Dataset entries
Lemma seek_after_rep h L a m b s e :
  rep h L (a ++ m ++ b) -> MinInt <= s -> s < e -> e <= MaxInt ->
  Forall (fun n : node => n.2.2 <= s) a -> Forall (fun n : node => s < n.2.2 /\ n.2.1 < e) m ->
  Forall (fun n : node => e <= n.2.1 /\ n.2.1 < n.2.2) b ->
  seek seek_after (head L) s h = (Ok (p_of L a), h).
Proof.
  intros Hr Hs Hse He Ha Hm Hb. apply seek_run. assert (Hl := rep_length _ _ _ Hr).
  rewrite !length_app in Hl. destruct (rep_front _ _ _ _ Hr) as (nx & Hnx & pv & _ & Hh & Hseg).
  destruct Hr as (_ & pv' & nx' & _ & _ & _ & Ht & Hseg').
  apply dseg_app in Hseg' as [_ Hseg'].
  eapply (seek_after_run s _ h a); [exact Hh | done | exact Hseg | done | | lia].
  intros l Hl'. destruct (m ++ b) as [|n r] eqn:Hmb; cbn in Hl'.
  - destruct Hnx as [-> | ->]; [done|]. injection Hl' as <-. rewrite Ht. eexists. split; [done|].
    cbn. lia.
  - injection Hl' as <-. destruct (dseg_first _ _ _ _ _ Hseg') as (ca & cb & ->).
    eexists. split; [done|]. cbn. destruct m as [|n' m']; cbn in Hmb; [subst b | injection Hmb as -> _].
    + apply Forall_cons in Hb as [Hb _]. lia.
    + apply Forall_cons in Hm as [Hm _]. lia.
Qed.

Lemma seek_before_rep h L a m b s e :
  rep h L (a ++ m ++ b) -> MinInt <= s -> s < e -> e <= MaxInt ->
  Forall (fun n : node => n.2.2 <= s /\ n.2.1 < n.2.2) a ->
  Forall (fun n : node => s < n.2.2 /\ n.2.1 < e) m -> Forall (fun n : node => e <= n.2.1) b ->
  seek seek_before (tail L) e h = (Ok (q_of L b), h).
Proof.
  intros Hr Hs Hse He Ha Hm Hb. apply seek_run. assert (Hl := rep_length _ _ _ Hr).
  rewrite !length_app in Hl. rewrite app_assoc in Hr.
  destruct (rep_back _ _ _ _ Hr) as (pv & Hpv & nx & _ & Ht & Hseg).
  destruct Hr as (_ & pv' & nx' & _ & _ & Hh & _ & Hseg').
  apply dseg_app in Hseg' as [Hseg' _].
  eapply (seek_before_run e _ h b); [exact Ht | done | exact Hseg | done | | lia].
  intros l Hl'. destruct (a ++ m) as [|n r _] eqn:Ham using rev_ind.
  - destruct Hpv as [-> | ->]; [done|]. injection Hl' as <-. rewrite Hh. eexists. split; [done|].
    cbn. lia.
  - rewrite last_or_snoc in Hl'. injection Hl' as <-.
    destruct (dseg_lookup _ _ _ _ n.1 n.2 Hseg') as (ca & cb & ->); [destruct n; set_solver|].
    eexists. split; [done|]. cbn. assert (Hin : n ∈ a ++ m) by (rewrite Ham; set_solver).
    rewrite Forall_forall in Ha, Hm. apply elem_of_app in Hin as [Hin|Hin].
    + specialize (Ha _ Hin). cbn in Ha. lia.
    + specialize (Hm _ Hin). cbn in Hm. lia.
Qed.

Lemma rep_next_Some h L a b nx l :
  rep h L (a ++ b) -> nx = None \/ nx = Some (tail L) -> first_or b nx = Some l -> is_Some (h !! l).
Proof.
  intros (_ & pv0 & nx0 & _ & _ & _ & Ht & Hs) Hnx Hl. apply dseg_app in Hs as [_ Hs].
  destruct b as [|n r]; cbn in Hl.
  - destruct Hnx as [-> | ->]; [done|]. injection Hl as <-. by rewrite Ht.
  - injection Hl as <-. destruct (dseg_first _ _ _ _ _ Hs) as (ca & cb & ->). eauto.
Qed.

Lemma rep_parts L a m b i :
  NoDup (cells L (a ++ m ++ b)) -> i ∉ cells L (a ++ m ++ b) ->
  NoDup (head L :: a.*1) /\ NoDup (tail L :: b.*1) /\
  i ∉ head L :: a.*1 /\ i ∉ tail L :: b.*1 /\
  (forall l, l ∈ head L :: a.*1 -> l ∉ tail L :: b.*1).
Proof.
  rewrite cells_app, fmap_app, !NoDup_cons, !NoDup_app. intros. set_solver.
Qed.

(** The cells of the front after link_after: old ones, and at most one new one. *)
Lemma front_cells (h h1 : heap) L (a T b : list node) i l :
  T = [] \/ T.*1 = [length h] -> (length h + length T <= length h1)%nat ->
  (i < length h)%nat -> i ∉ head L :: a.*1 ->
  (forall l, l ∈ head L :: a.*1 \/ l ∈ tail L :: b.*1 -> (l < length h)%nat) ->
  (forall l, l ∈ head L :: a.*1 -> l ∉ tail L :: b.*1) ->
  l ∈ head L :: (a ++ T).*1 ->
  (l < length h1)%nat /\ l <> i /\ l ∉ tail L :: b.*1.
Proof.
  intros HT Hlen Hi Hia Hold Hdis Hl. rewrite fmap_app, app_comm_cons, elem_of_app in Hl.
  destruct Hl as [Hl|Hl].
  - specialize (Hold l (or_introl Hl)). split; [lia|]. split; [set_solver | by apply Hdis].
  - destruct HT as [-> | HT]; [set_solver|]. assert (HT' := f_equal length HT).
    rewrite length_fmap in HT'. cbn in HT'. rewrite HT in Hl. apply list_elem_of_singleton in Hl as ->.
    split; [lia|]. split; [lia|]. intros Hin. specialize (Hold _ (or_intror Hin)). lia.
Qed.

DESCRIPTION OF THE TASK: Look above for the line that holds "tail L :: b.*1).", then copy it and each line after it exactly, through the last line of the data.

FINISHED TASK:
  (forall l, l ∈ head L :: a.*1 -> l ∉ tail L :: b.*1).
Proof.
  rewrite cells_app, fmap_app, !NoDup_cons, !NoDup_app. intros. set_solver.
Qed.

(** The cells of the front after link_after: old ones, and at most one new one. *)
Lemma front_cells (h h1 : heap) L (a T b : list node) i l :
  T = [] \/ T.*1 = [length h] -> (length h + length T <= length h1)%nat ->
  (i < length h)%nat -> i ∉ head L :: a.*1 ->
  (forall l, l ∈ head L :: a.*1 \/ l ∈ tail L :: b.*1 -> (l < length h)%nat) ->
  (forall l, l ∈ head L :: a.*1 -> l ∉ tail L :: b.*1) ->
  l ∈ head L :: (a ++ T).*1 ->
  (l < length h1)%nat /\ l <> i /\ l ∉ tail L :: b.*1.
Proof.
  intros HT Hlen Hi Hia Hold Hdis Hl. rewrite fmap_app, app_comm_cons, elem_of_app in Hl.
  destruct Hl as [Hl|Hl].
  - specialize (Hold l (or_introl Hl)). split; [lia|]. split; [set_solver | by apply Hdis].
  - destruct HT as [-> | HT]; [set_solver|]. assert (HT' := f_equal length HT).
    rewrite length_fmap in HT'. cbn in HT'. rewrite HT in Hl. apply list_elem_of_singleton in Hl as ->.
    split; [lia|]. split; [lia|]. intros Hin. specialize (Hold _ (or_intror Hin)). lia.
Qed.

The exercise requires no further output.